Para entonces, la pirámide ya estaba cubierta de tierra y vegetación.
La naturaleza había terminado el trabajo.
La montaña artificial se convirtió oficialmente en una colina.
Durante siglos, el gigante durmió.
El despertar comenzó en 1931, cuando el arqueólogo Ignacio Marquina tomó una decisión radical.
No podía excavar desde arriba sin destruir la iglesia, así que excavó hacia adentro.
Lo que encontró cambió la historia de la arqueología mexicana.
Hoy, una red de más de ocho kilómetros de túneles recorre el interior de la pirámide.
Caminar por ellos es atravesar el tiempo.
Las paredes muestran capas de distintas épocas, colores, materiales y estilos.
Cada paso revela una civilización distinta, una decisión ritual, una visión del cosmos.
Y los hallazgos no fueron solo arquitectónicos.

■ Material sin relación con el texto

(** The steps the loop needs at most: a byte, and a read when the queue is empty. *)
Definition line_steps (todo h : list Z) : Z := 2 * zlen todo + (if bool_decide (h = []) then 1 else 0).

Lemma runs_wait_line_loop s rest maxsize fuel : one_line s -> zlen s + 2 < maxsize -> forall done_ todo tl a Q', done_ ++ todo = s ++ CRLF ->
  maxsize <= zlen (done_ ++ tl) -> (done_ = [] \/ head tl = Some 0) -> stream a = todo ++ rest -> line_steps todo (held a) < Z.of_nat fuel -> zlen (held a) < RINGBUFFER_SIZE ->
  (forall t a', zlen (s ++ CRLF ++ 0 :: t) = zlen (done_ ++ tl) -> reads a rest a' -> zlen (held a') < RINGBUFFER_SIZE -> Q' (Some (zlen s), s ++ CRLF ++ 0 :: t) a') ->
  runs (wait_line_loop fuel (done_ ++ tl) (zlen done_) maxsize) a Q'.
Proof.
  intros Hs Hmax. induction fuel as [|fuel IH]; intros done_ todo tl a Q' Hd Hb Htl Hst Hf Hh HQ.
  { unfold line_steps in Hf. pose proof (zlen_nonneg todo). case_bool_decide; lia. }
  cbn [wait_line_loop]. apply runs_bind. eapply runs_lift; [by eapply line_open_prefix|]. destruct todo as [|c todo].
  - rewrite bool_decide_true by done. cbn [negb]. apply runs_ret. rewrite app_nil_r in Hd. subst done_.
    assert (Ht : exists t, tl = 0 :: t). { destruct Htl as [E | E]; [by apply app_eq_nil in E as [_ E] | destruct tl; [done|]; injection E as ->; by eexists]. }
    destruct Ht as (t & ->). rewrite <- app_assoc in *. rewrite zlen_app. change (zlen CRLF) with 2. replace (zlen s + 2 - 2) with (zlen s) by lia.
    apply HQ; [done | by split_and! | done].
  - rewrite bool_decide_false by done. cbn [negb]. apply runs_bind. rewrite zlen_to_nat, drop_app_length, take_app_length.
    assert (Hdl : zlen done_ + zlen (c :: todo) = zlen s + 2) by (apply (f_equal zlen) in Hd; rewrite !zlen_app in Hd; exact Hd).
    rewrite zlen_cons in Hdl. pose proof (zlen_nonneg todo). rewrite zlen_app in Hb. destruct tl as [|y tl]; [change (zlen (@nil Z)) with 0 in Hb; lia|].
    destruct (held a) as [|x h] eqn:Eh.
    + apply runs_pop_short; [by rewrite Eh|]. change (-1 =? 0) with false. cbn [fst]. cbv iota. apply runs_bind, runs_capacity. rewrite Eh.
      change (LINE_CHUNK <? RINGBUFFER_SIZE - 1 - zlen (@nil Z)) with true. cbv iota. unfold stream in Hst. rewrite Eh in Hst. cbn [app] in Hst.
      apply runs_bind, runs_client_recv; [by rewrite Hst | done | by rewrite Eh | left; by cbv |]. intros k Hk Hki. replace (k <? 0) with false by lia.
      apply (IH done_ (c :: todo) (y :: tl)); cbn [held].
      * done.
      * rewrite zlen_app. lia.
      * done.
      * unfold stream. cbn [held net input]. by rewrite Eh, app_nil_l, take_drop.
      * rewrite Eh, Hst. destruct (Z.to_nat k) eqn:Ek; [lia|]. cbn [app take]. unfold line_steps in *. rewrite bool_decide_false by done. rewrite bool_decide_true in Hf by done. lia.
      * rewrite Eh. cbn [app]. change LINE_CHUNK with 40 in Hk. unfold zlen. rewrite length_take. change RINGBUFFER_SIZE with 1024. lia.
      * intros t a' Hz (R1 & R2 & R3 & R4) Ha'. apply HQ; [done | by split_and! | done].
    + unfold stream in Hst. rewrite Eh in Hst. cbn [app] in Hst. injection Hst as -> Hst. apply runs_pop; [rewrite Eh, zlen_cons; pose proof (zlen_nonneg h); lia | rewrite zlen_cons; pose proof (zlen_nonneg tl); lia |].
      rewrite Eh. change (Z.to_nat 1) with 1%nat. cbn [take drop app fst snd]. rewrite take_0, !drop_0. cbn [app]. change (0 =? 0) with true. cbv iota. apply runs_bind.
      rewrite zlen_cons in Hb. replace (zlen done_ + 1) with (zlen (done_ ++ [c])) by (rewrite zlen_app; done).
      destruct tl as [|z tl]; [change (zlen (@nil Z)) with 0 in Hb; lia|].
      replace (done_ ++ c :: z :: tl) with ((done_ ++ [c]) ++ z :: tl) by by rewrite <- app_assoc.
      eapply runs_lift; [by apply wr_app|]. replace (zlen (done_ ++ [c]) =? maxsize) with false by (rewrite zlen_app; change (zlen [c]) with 1; lia).
      apply (IH (done_ ++ [c]) todo (0 :: tl)); cbn [held hold].
      * by rewrite <- app_assoc.
      * rewrite !zlen_app, !zlen_cons in *. change (zlen (@nil Z)) with 0. lia.
      * by right.
      * done.
      * unfold line_steps in *. rewrite bool_decide_false in Hf by done. rewrite zlen_cons in Hf. case_bool_decide; lia.
      * rewrite zlen_cons in Hh. lia.
      * intros t a' Hz (R1 & R2 & R3 & R4) Ha'. apply HQ; [|by split_and! | done]. rewrite Hz, !zlen_app, !zlen_cons. change (zlen (@nil Z)) with 0. lia.
Qed.

Lemma runs_wait_line s rest buf maxsize fuel a Q' : one_line s -> zlen s + 2 < maxsize <= zlen buf -> stream a = s ++ CRLF ++ rest -> 2 * zlen s + 5 < Z.of_nat fuel -> zlen (held a) < RINGBUFFER_SIZE ->
  (forall t a', zlen (s ++ CRLF ++ 0 :: t) = zlen buf -> reads a rest a' -> zlen (held a') < RINGBUFFER_SIZE -> Q' (Some (zlen s), s ++ CRLF ++ 0 :: t) a') ->
  runs (wait_line fuel buf maxsize) a Q'.
Proof.
  intros Hs Hmax Hst Hf Hh HQ. unfold wait_line. apply (runs_wait_line_loop s rest maxsize fuel Hs ltac:(lia) [] (s ++ CRLF) buf); try done.
  - cbn. lia.
  - by left.
  - by rewrite <- app_assoc.
  - unfold line_steps. rewrite zlen_app. change (zlen CRLF) with 2. case_bool_decide; lia.
Qed.
(** ** The status line *)

Lemma runs_put_code n {A} (k : StateM.M (@st U W) A) a Q' : runs k (mk_abs (held a) n (net a)) Q' ->
  runs (c ← get; _ ← put (with_response_code c n); k) a Q'.
Proof.
  intros Hk s (q & w & -> & Hok & Hb & Hr & Hv).
  destruct (Hk (mk_st (with_response_code (with_queue c0 (Some q)) n) pw w)) as (x & s' & E & HQ); [exists q, w; by split_and!|].
  exists x, s'. split; [exact E | exact HQ].
Qed.

Lemma atoi_cstr b b' : cstr b = cstr b' -> atoi b = atoi b'.
Proof. intros E. unfold atoi. by rewrite E. Qed.
Lemma strtol16_cstr b b' : cstr b = cstr b' -> strtol16 b = strtol16 b'.
Proof. intros E. unfold strtol16. by rewrite E. Qed.

Lemma find_sub_suffix s1 s pat k : find_sub (s1 ++ s) pat = Some (zlen s1 + k) -> 0 <= k -> find_sub s pat = Some k.
Proof.
  revert k. induction s1 as [|c s1 IH]; intros k E Hk; [exact E|]. cbn [app find_sub] in E. rewrite zlen_cons in E. pose proof (zlen_nonneg s1).
  case_bool_decide; [injection E; lia|]. destruct (find_sub (s1 ++ s) pat) as [i|] eqn:Ei; [|done]. cbn in E. apply IH; [|done]. f_equal. injection E. lia.
Qed.

(** The text of a number in front of a pattern, in a buffer of eight bytes. *)
Lemma copy_number src c pat r : cstr src = Some (c ++ pat ++ r) -> find_sub (c ++ pat ++ r) pat = Some (zlen c) -> zlen c <= 7 ->
  exists v, copy_till src pat (replicate 8 0) = Some (Some (zlen c + zlen pat), v) /\ (is_cstr c -> cstr v = cstr (c ++ [0])).
Proof.
  intros Hs Hf Hl. eexists. split; [apply (copy_till_at _ _ _ _ _ Hs Hf); change (zlen (replicate 8 0)) with 8; lia|].
  intros Hc. rewrite take_app_zlen by done. by rewrite !cstr_app.
Qed.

En la base se descubrió el Patio de los Altares, una enorme plaza ceremonial donde se realizaban rituales públicos.
Allí aparecieron restos humanos, incluidos niños, probablemente sacrificados en ceremonias dedicadas al dios de la lluvia para asegurar la supervivencia de la comunidad.
Una verdad dura, pero reveladora del profundo compromiso espiritual de sus constructores.
En 1969, otro descubrimiento sacudió al mundo.
Dentro del núcleo de la pirámide apareció un mural de 57 metros de largo: el Mural de los Bebedores.
Más de 100 figuras humanas consumiendo pulque, una bebida fermentada sagrada.
No es una escena festiva común.
Es un ritual colectivo, una ventana directa a la vida espiritual, social y simbólica de una civilización antigua.
Otros murales muestran saltamontes, escarabajos y símbolos ligados a la fertilidad, el maíz y los ciclos naturales.
La pirámide no solo era un templo.
Era un archivo.

Una biblioteca viva enterrada bajo tierra.
Hoy, nuevas tecnologías como radar de penetración terrestre y LIDAR están revelando algo aún más grande.
La pirámide es solo el núcleo de una metrópolis antigua que cubría al menos cinco kilómetros cuadrados, comparable a la antigua Atenas.
Viviendas, templos menores, plataformas ceremoniales y complejos residenciales rodeaban la montaña sagrada.
La mayoría sigue sin excavar.
Cholula no ha terminado de hablar.
Bajo calles modernas, casas y avenidas, el pasado sigue intacto, protegido por la misma tierra que lo ocultó durante siglos.
Cada nuevo escaneo, cada excavación cuidadosa, añade una frase más a un relato que aún no tiene final.
Lo que encontraron dentro de Cholula no es un solo objeto ni una cámara secreta.
Es algo mucho más poderoso.
Es la prueba de que las grandes civilizaciones no se levantaron en un instante, sino capa por capa, generación tras generación, con una visión que trascendía una sola vida.
Y eso, quizá, es lo que realmente puede cambiar el mundo para siempre.